Governor of Rio Grande do Sul
- In office 1 January 1999 – 1 January 2003
- Vice Governor: Miguel Rossetto
- Preceded by: Antônio Britto
- Succeeded by: Germano Rigotto

Mayor of Porto Alegre
- In office 1 January 1989 – 1 January 1993
- Vice Mayor: Tarso Genro (1989–92)
- Preceded by: Alceu Collares
- Succeeded by: Tarso Genro

National President of the Workers' Party
- In office 17 January 1988 – 11 December 1988
- Preceded by: Luiz Inácio Lula da Silva
- Succeeded by: Luiz Gushiken

Federal Deputy for Rio Grande do Sul
- In office 1 February 1987 – 1 January 1989

Personal details
- Born: 10 June 1941 (age 84) Bossoroca, Rio Grande do Sul, Brazil
- Party: Workers' Party (1980–present)
- Spouse: Judite Dutra
- Occupation: Administrator, politician
- Profession: Linguist

= Olívio Dutra =

Brazilian politician (born 1941)

Olívio de Oliveira Dutra (/pt-BR/; born 10 June 1941 in Bossoroca, Rio Grande do Sul) is a Brazilian politician. He is a founding member of the Workers' Party.

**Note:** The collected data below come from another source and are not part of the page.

(** The packet made of an element, its operands as the element has them. *)
Definition pack_of (t : issue_queue_item_t) : issue_execute_pack_t :=
  mk_issue_execute_pack_t
    (it_enable t) (it_value t) (it_valid t) (it_rob_id t) (it_pc t) (it_imm t) (it_has_exception t)
    (it_exception_id t) (it_exception_value t) (it_predicted t) (it_predicted_jump t) (it_predicted_next_pc t)
    (it_checkpoint_id_valid t) (it_checkpoint_id t) (it_rs1 t) (it_arg1_src t) (it_rs1_need_map t)
    (it_rs1_phy t) (it_src1_value t) (it_src1_loaded t) (it_rs2 t) (it_arg2_src t) (it_rs2_need_map t)
    (it_rs2_phy t) (it_src2_value t) (it_src2_loaded t) (it_rd t) (it_rd_enable t) (it_need_rename t)
    (it_rd_phy t) (it_csr t) (it_op t) (it_op_unit t) 0 (it_sub_op t).

(** One value for each kind of unit: what the [switch] statements on [op_unit]
    choose from. *)
Record per_unit (A : Type) := mk_per_unit {
  pu_alu : A;
  pu_bru : A;
  pu_csr : A;
  pu_div : A;
  pu_lsu : A;
  pu_mul : A
}.

Arguments mk_per_unit {A} _ _ _ _ _ _.
Arguments pu_alu {A} _.
Arguments pu_bru {A} _.
Arguments pu_csr {A} _.
Arguments pu_div {A} _.
Arguments pu_lsu {A} _.
Arguments pu_mul {A} _.

Definition unit_sel {A} (p : per_unit A) (u : op_unit_t) : A :=
  match u with
  | unit_alu => pu_alu p
  | unit_bru => pu_bru p
  | unit_csr => pu_csr p
  | unit_div => pu_div p
  | unit_lsu => pu_lsu p
  | unit_mul => pu_mul p
  end.
(* ===== verification/IssueSelect.v ===== *)
(** What the issue stage ([Issue.v]) selects.  The results broadcast in a cycle
    are collected in one list of pairs of register and value, on which wake-up
    is a lookup; selection is compared with a recursion over the elements of
    the queue, and the order that recursion keeps is stated. *)

From Stdlib Require Import ZArith Lia.
From stdpp Require Import base numbers list option tactics.
From S2P Require Import Prelude Common Bitmap Fifo FifoIds IssueQueue CheckpointBuffer Rat Bus Regfile PipelineCommon StoreBuffer Packs Execute ExecuteLsu WriteBack Issue.

Local Open Scope Z_scope.

(** * Broadcast results *)

(** The results of a cycle, in the order of the channels. *)
Definition result_of (p : execute_feedback_channel_t * wb_feedback_channel_t) : list (Z * Z) :=
  (if fb_enable p.1 then [(fb_phy_id p.1, fb_value p.1)] else []) ++
  (if wf_enable p.2 then [(wf_phy_id p.2, wf_value p.2)] else []).

Definition results (efs : list execute_feedback_channel_t) (wfs : wb_feedback_pack_t) : list (Z * Z) :=
  mjoin (result_of <$> zip efs wfs).

Fixpoint result_get (rs : list (Z * Z)) (phy : Z) : option Z :=
  match rs with
  | [] => None
  | (a, v) :: rs => if phy =? a then Some v else result_get rs phy
  end.

(** No register has two results. *)
Definition results_agree (rs : list (Z * Z)) : Prop :=
  forall a v v', (a, v) ∈ rs -> (a, v') ∈ rs -> v = v'.

(** The operands of an element that are among the results. *)
Definition wake_src1 (rs : list (Z * Z)) (t : issue_queue_item_t) : option Z :=
  if negb (it_src1_loaded t) && it_rs1_need_map t then result_get rs (it_rs1_phy t) else None.
Definition wake_src2 (rs : list (Z * Z)) (t : issue_queue_item_t) : option Z :=
  if negb (it_src2_loaded t) && it_rs2_need_map t then result_get rs (it_rs2_phy t) else None.

(** An element with the results it waits for. *)
Definition wake (rs : list (Z * Z)) (t : issue_queue_item_t) : issue_queue_item_t :=
  with_feedback t (wake_src1 rs t, wake_src2 rs t).

Lemma result_get_elem rs a v : result_get rs a = Some v -> (a, v) ∈ rs.
Proof.
  induction rs as [|[b w] rs IH]; cbn; [done|]. bcase; intros H; [simplify_eq; left|right; by apply IH].
Qed.

Lemma result_get_app rs rs' a :
  result_get (rs ++ rs') a = match result_get rs a with Some v => Some v | None => result_get rs' a end.
Proof. induction rs as [|[b w] rs IH]; cbn; [done|]. by bcase. Qed.

Lemma channel_loop_zip {A} (step : execute_feedback_channel_t -> wb_feedback_channel_t -> A -> A) efs wfs n j a :
  length efs = (j + n)%nat -> length wfs = (j + n)%nat ->
  channel_loop step n (Z.of_nat j) efs wfs a =
    Some (foldl (fun a p => step p.1 p.2 a) a (drop j (zip efs wfs))).
Proof.
  revert j a. induction n as [|n IH]; intros j a He Hw; cbn [channel_loop].
  { by rewrite drop_ge by (rewrite length_zip; lia). }
  destruct (lookup_lt_is_Some_2 efs j) as [e Ee]; [lia|]. destruct (lookup_lt_is_Some_2 wfs j) as [w Ew]; [lia|].
  rewrite !arr_get_lookup, Nat2Z.id, Ee, Ew by lia. cbn [mbind option_bind].
  replace (Z.of_nat j + 1) with (Z.of_nat (S j)) by lia. rewrite IH by lia.
  rewrite (drop_S (zip efs wfs) (e, w) j); [done|]. by rewrite lookup_zip_with, Ee, Ew.
Qed.

Lemma wake_nil t : wake [] t = t.
Proof. unfold wake, wake_src1, wake_src2, with_feedback. cbn. by destruct t, (negb _ && _), (negb _ && _). Qed.
(** Selection never asks for more than there is room. *)
Lemma select_ref_demand efs head_id drained room n lsu l u :
  (demand (pick l (select_ref efs head_id drained room n lsu 0 l)) u <= room u)%nat.
Proof.
  assert (forall l' k room n lsu, drop k l = l' -> (demand (pick l (select_ref efs head_id drained room n lsu k l')) u <= room u)%nat) as H;
    [|by apply H].
  clear. induction l' as [|t l' IH]; intros k room n lsu Hk; cbn [select_ref]; [unfold demand; cbn; lia|].
  assert (l !! k = Some t) as Ht by (rewrite <- (Nat.add_0_r k), <- lookup_drop, Hk; done).
  apply drop_cons_S in Hk. set (go := is_ready efs t && _ && _ && _). cbn zeta.
  assert (go = true -> (0 < room (it_op_unit t))%nat) as Hgo.
  { subst go. rewrite !andb_true_iff, Nat.ltb_lt. tauto. }
  assert (demand (pick l []) u = 0%nat) as H0 by done.
  assert (go = true -> demand (pick l [k]) u <= room u)%nat as H1.
  { intros Hr%Hgo. rewrite (pick_cons _ _ _ _ Ht), demand_cons, H0. case_decide; [subst|]; lia. }
  destruct (serial t); [|destruct (fence_waits head_id drained n t); [rewrite H0; lia|]].
  - destruct (_ && at_head head_id t); [destruct go; [by apply H1|]|]; rewrite H0; lia.
  - destruct go eqn:Eg; [|by apply IH]. rewrite (pick_cons _ _ _ _ Ht), demand_cons.
    specialize (Hgo eq_refl). destruct (Nat.ltb (S n) (Z.to_nat ISSUE_WIDTH)).
    + specialize (IH (S k) (take_room room (it_op_unit t)) (S n) (lsu || is_lsu t) Hk). unfold take_room in IH at 2.
      repeat case_decide; subst; try done; lia.
    + rewrite H0. case_decide; [subst|]; lia.
Qed.

(** * Wake-up *)

(** [ws]: the elements of [l], from position [k] on and other than those at
    [ps], that are written back, with their new values. *)
Definition woken (rs : list (Z * Z)) (l : list issue_queue_item_t) (ps : list nat) (k : nat)
    (ws : list (nat * issue_queue_item_t)) : Prop :=
  Forall (fun x => (x.1 < length l)%nat /\ forall t, l !! x.1 = Some t -> x.2 = wake rs t) ws /\
  (forall j t, (k <= j)%nat -> l !! j = Some t -> j ∈ ps \/ j ∈ ws.*1 \/ wake rs t = t).

Definition set_request (f : fifo issue_queue_item_t) (b : nat) (x : nat * issue_queue_item_t)
    : iq_sync_request issue_queue_item_t := iq_req_set_item (slot f b x.1) x.2.

Lemma ordered_lt k n ps : ordered k n ps -> Forall (fun p => (k <= p < n)%nat) ps.
Proof.
  revert k. induction ps as [|p ps IH]; intros k; [done|]. cbn. intros [Hp Ho]. constructor; [done|].
  eapply List.Forall_impl; [|exact (IH _ Ho)]. cbn. lia.
Qed.

Section wake_up.
Context (efs : list execute_feedback_channel_t) (wfs : wb_feedback_pack_t).
Context (He : length efs = Z.to_nat EXECUTE_UNIT_NUM) (Hw : length wfs = Z.to_nat EXECUTE_UNIT_NUM).
Abbreviation rs := (results efs wfs).

Lemma wake_loop_ref (q : issue_queue issue_queue_item_t) l b st ps fuel k :
  window (iq_fifo q) l b st -> ordered 0 (length l) ps -> (k < length l)%nat -> (length l - k <= fuel)%nat ->
  exists ws, wake_loop efs wfs fuel (map (slot (iq_fifo q) b) ps) (slot (iq_fifo q) b 0) (slot (iq_fifo q) b k) q =
      Some (q <| iq_sync_request_q ::= fun r => r ++ (set_request (iq_fifo q) b <$> ws) |>) /\
    woken rs l ps k ws.
Proof.
  intros W Ho%ordered_lt. revert q k W. induction fuel as [|fuel IH]; intros q k W Hk Hf; [lia|]. cbn [wake_loop].
  destruct (window_facts W) as (_ & _ & _ & Hlen & _).
  destruct (lookup_lt_is_Some_2 l k Hk) as [t Ht].
  assert (exists ws1, (if bool_decide (slot (iq_fifo q) b k ∈ map (slot (iq_fifo q) b) ps) then Some q else
    cur_item ← iq_get_item q (slot (iq_fifo q) b k); '(cur_item, modified) ← channels wake_mark efs wfs (cur_item, false);
    Some (if (modified : bool) then iq_set_item_sync q (slot (iq_fifo q) b k) cur_item else q)) =
      Some (q <| iq_sync_request_q ::= fun r => r ++ (set_request (iq_fifo q) b <$> ws1) |>) /\
    Forall (fun x => (x.1 < length l)%nat /\ forall t, l !! x.1 = Some t -> x.2 = wake rs t) ws1 /\
    (k ∈ ps \/ k ∈ ws1.*1 \/ wake rs t = t)) as (ws1 & -> & Hw1 & Hk1).
  { assert (q <| iq_sync_request_q ::= fun r => r ++ [] |> = q) as Hid by (destruct q; unfold upd; cbn; by rewrite app_nil_r).
    case_bool_decide as Hin.
    - exists []. split; [by cbn; rewrite Hid|]. split; [done|]. left.
      apply list_elem_of_fmap in Hin as (p & Hp & Hpin). rewrite Forall_forall in Ho. specialize (Ho p). 
      assert (k = p) as ->; [|done]. apply (slot_inj W); [lia| |done]. rewrite <- list_elem_of_In in Ho. specialize (Ho Hpin). lia.
    - unfold iq_get_item. rewrite (window_get_checked W), Ht by done. cbn [mbind option_bind].
      destruct (channels_mark efs wfs He Hw t) as (m & -> & Hm). cbn [mbind option_bind]. destruct m.
      + exists [(k, wake rs t)]. split_and!; [done| |right; left; left]. constructor; [|done]. cbn. split; [done|]. intros t0 E0. rewrite Ht in E0. by injection E0 as <-.
      + exists []. split; [by cbn; rewrite Hid|]. split; [done|]. right. right. by apply Hm. }
  cbn [mbind option_bind]. set (q1 := q <| iq_sync_request_q ::= _ |>).
  assert (iq_fifo q1 = iq_fifo q) as Hq1 by done.
  unfold iq_get_next_id. rewrite Hq1, (window_next_id W) by done. cbn [mbind option_bind].
  rewrite (window_loop_test W) by done. case_bool_decide as Hlast.
  - destruct (IH q1 (S k)) as (ws2 & E2 & Hw2 & Hrest); [done|done|lia|]. rewrite Hq1 in E2. rewrite E2.
    exists (ws1 ++ ws2). split; [|split].
    + unfold q1. destruct q. unfold upd. cbn. by rewrite fmap_app, app_assoc.
    + by apply Forall_app.
    + intros j t' Hj Hjt. rewrite fmap_app, elem_of_app. destruct (decide (j = k)) as [->|].
      * rewrite Ht in Hjt. injection Hjt as <-. tauto.
      * destruct (Hrest j t') as [|[|]]; [lia|done|..]; tauto.
  - exists ws1. split; [done|]. split; [done|]. intros j t' Hj Hjt.
    assert (j = k) as -> by (apply lookup_lt_Some in Hjt; lia). rewrite Ht in Hjt. by injection Hjt as <-.
Qed.

Lemma issue_wake_ref (q : issue_queue issue_queue_item_t) l b st ps :
  window (iq_fifo q) l b st -> ordered 0 (length l) ps ->
  exists ws, issue_wake efs wfs (map (slot (iq_fifo q) b) ps) q =
      Some (q <| iq_sync_request_q ::= fun r => r ++ (set_request (iq_fifo q) b <$> ws) |>) /\ woken rs l ps 0 ws.
Proof.
  intros W Ho. unfold issue_wake, iq_get_front_id. rewrite (window_front_id W).
  destruct (window_facts W) as (_ & _ & _ & Hlen & _). case_decide as El.
  - subst l. exists []. split; [|by split]. destruct q. unfold upd. cbn. by rewrite app_nil_r.
  - apply (wake_loop_ref q l b st); [done|done| |lia]. destruct l; cbn; [done|lia].
Qed.
End wake_up.

(** * The updates at the end *)

Fixpoint set_all {A} (l : list A) (ws : list (nat * A)) : list A :=
  match ws with
  | [] => l
  | x :: ws => set_all (<[x.1 := x.2]> l) ws
  end.

Lemma set_all_length {A} (l : list A) ws : length (set_all l ws) = length l.
Proof. revert l. induction ws as [|x ws IH]; intros l; [done|]. cbn. rewrite IH. apply length_insert. Qed.

Lemma set_all_lookup {A} (l : list A) ws j y :
  (j < length l)%nat -> (forall x, (j, x) ∈ ws -> x = y) -> (j ∈ ws.*1 \/ l !! j = Some y) -> set_all l ws !! j = Some y.
Proof.
  revert l. induction ws as [|[i x] ws IH]; intros l Hj Hy Hin; cbn in *.
  { destruct Hin as [H|H]; [by apply not_elem_of_nil in H|done]. }
  apply IH; [by rewrite length_insert|intros x' Hx'; apply Hy; by right|].
  destruct (decide (j ∈ ws.*1)) as [|Hn]; [by left|right].
  destruct (decide (i = j)) as [->|].
  - rewrite list_lookup_insert_eq by done. f_equal. apply Hy. left.
  - rewrite list_lookup_insert_ne by done. destruct Hin as [Hin|]; [|done].
    apply elem_of_cons in Hin as [->|Hin]; [done|]. done.
Qed.

Lemma set_all_app {A} (l new : list A) ws :
  Forall (fun x => (x.1 < length l)%nat) ws -> set_all (l ++ new) ws = set_all l ws ++ new.
Proof.
  revert l. induction ws as [|x ws IH]; intros l Hws; [done|]. cbn [set_all].
  apply list.Forall_cons in Hws as [Hx Hws]. rewrite insert_app_l by done. apply IH.
  eapply List.Forall_impl; [|exact Hws]. intros y. by rewrite length_insert.
Qed.

Lemma iq_sync_sets (q : issue_queue issue_queue_item_t) l b st f0 ws rest :
  window (iq_fifo q) l b st -> length (buffer f0) = length (buffer (iq_fifo q)) -> Forall (fun x => (x.1 < length l)%nat) ws ->
  exists q', iq_sync_loop q ((set_request f0 b <$> ws) ++ rest) = iq_sync_loop q' rest /\
    window (iq_fifo q') (set_all l ws) b st /\ length (buffer (iq_fifo q')) = length (buffer (iq_fifo q)).
Proof.
  revert q l. induction ws as [|x ws IH]; intros q l W Hb Hlt; [by exists q|].
  apply list.Forall_cons in Hlt as [Hx Hlt]. rewrite fmap_cons. cbn [app iq_sync_loop iq_sync_one set_request].
  assert (slot f0 b x.1 = slot (iq_fifo q) b x.1) as -> by (unfold slot; by rewrite Hb).
  destruct (window_set_checked W x.1 x.2 Hx) as (f' & E & W' & Hcap & _).
  assert (forall r, iq_set_item (q <| iq_sync_request_q := r |>) (slot (iq_fifo q) b x.1) x.2 = Some (mk_issue_queue f' r)) as ->
    by (intros r; unfold iq_set_item; destruct q; unfold upd; cbn in *; by rewrite E).
  cbn [mbind option_bind].
  destruct (IH (mk_issue_queue f' ((set_request f0 b <$> ws) ++ rest)) (<[x.1:=x.2]> l)) as (q' & E2 & W2 & Hb2); [done|cbn; congruence| |].
  { eapply List.Forall_impl; [|exact Hlt]. intros y. by rewrite length_insert. }
  exists q'. split; [exact E2|]. split; [done|]. cbn in Hb2. congruence.
Qed.

Lemma remove_at_ext {A} (l1 l2 : list A) k ps :
  length l1 = length l2 -> (forall j, (k + j)%nat ∉ ps -> l1 !! j = l2 !! j) -> ordered k (k + length l1) ps -> remove_at k ps l1 = remove_at k ps l2.
Proof.
  revert l2 k ps. induction l1 as [|x l1 IH]; intros [|y l2] k ps Hl He Ho; try done. cbn in Hl. injection Hl as Hl. cbn [remove_at].
  destruct ps as [|p ps].
  - assert (x = y) as -> by (specialize (He 0%nat); cbn in He; by injection (He (not_elem_of_nil _))).
    f_equal. apply IH; [done| |done]. intros j Hj. apply (He (S j)). by rewrite Nat.add_succ_r.
  - cbn in Ho. destruct Ho as [Hp Ho]. case_decide as E.
    + subst p. apply IH; [done| |by replace (S k + length l1)%nat with (k + S (length l1))%nat by lia].
      intros j Hj. apply (He (S j)). rewrite Nat.add_succ_r. intros [|]%elem_of_cons; [lia|done].
    + pose proof (He 0%nat) as H0. cbn in H0. rewrite Nat.add_0_r in H0.
      assert (k ∉ p :: ps) as Hk.
      { intros [|Hin]%elem_of_cons; [lia|]. apply ordered_lt in Ho. rewrite Forall_forall in Ho.
        rewrite list_elem_of_In in Hin. specialize (Ho k Hin). lia. }
      injection (H0 Hk) as ->. f_equal. apply IH; [done| |cbn; split; [lia|by replace (S (k + length l1)) with (k + S (length l1))%nat by lia]].
      intros j Hj. apply (He (S j)). by rewrite Nat.add_succ_r.
Qed.

Lemma remove_at_elem {A} (l : list A) k ps x : x ∈ remove_at k ps l -> x ∈ l.
Proof.
  revert k ps. induction l as [|y l IH]; intros k ps; [done|]. cbn [remove_at]. destruct ps as [|p ps]; [|case_decide].
  - intros [->|H]%elem_of_cons; [left|right; by eapply IH].
  - intros Hx. right. by eapply IH.
  - intros [->|H']%elem_of_cons; [left|right; by eapply IH].
Qed.

Lemma remove_at_tail {A} (l1 l2 : list A) k ps :
  ordered k (k + length l1) ps -> remove_at k ps (l1 ++ l2) = remove_at k ps l1 ++ l2.
Proof.
  revert k ps. induction l1 as [|x l1 IH]; intros k [|p ps] Ho; cbn [app remove_at].
  - by rewrite remove_at_nil.
  - cbn in Ho. lia.
  - f_equal. by apply IH.
  - cbn in Ho. destruct Ho as [Hp Ho]. case_decide.
    + subst p. apply IH. by replace (S k + length l1)%nat with (k + S (length l1))%nat by lia.
    + cbn. f_equal. apply IH. cbn. split; [lia|]. by replace (S (k + length l1)) with (k + S (length l1))%nat by lia.
Qed.

(** * Intake *)

(** The value of a register that is valid. *)
Definition reg_value (f : regfile phy_regfile_item_t) (phy : Z) : option Z :=
  match regfile_view f phy with Some (it, true) => Some (pri_value it) | _ => None end.

Definition load_regs (f : regfile phy_regfile_item_t) (t : issue_queue_item_t) : issue_queue_item_t :=
  with_feedback t
    (if negb (it_src1_loaded t) && it_rs1_need_map t then reg_value f (it_rs1_phy t) else None,
     if negb (it_src2_loaded t) && it_rs2_need_map t then reg_value f (it_rs2_phy t) else None).

(** The element an operation of the group becomes. *)
Definition entered (f : regfile phy_regfile_item_t) (rs : list (Z * Z)) (op : readreg_issue_op_info_t) : issue_queue_item_t :=
  if ri_valid op then wake rs (load_regs f (item_of op)) else item_of op.

Record op_ok (f : regfile phy_regfile_item_t) (op : readreg_issue_op_info_t) : Prop := {
  oo_item : item_ok (item_of op);
  oo_rs1 : ri_rs1_need_map op = true -> 0 <= ri_rs1_phy op < rf_size f;
  oo_rs2 : ri_rs2_need_map op = true -> 0 <= ri_rs2_phy op < rf_size f
}.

==Early political career (1961-1989)==
Dutra graduated in Grammar school and became an employee of Banrisul, Rio Grande do Sul's then state owned bank, on 1961. In that position, he became familiarized with the Porto Alegre Bank Workers Union. He was elected president of the organization in 1975. On 1979 he organized a major strike of the government employees. For that reason, he was arrested by the political police of the military dictatorship and lost his term as the union's president.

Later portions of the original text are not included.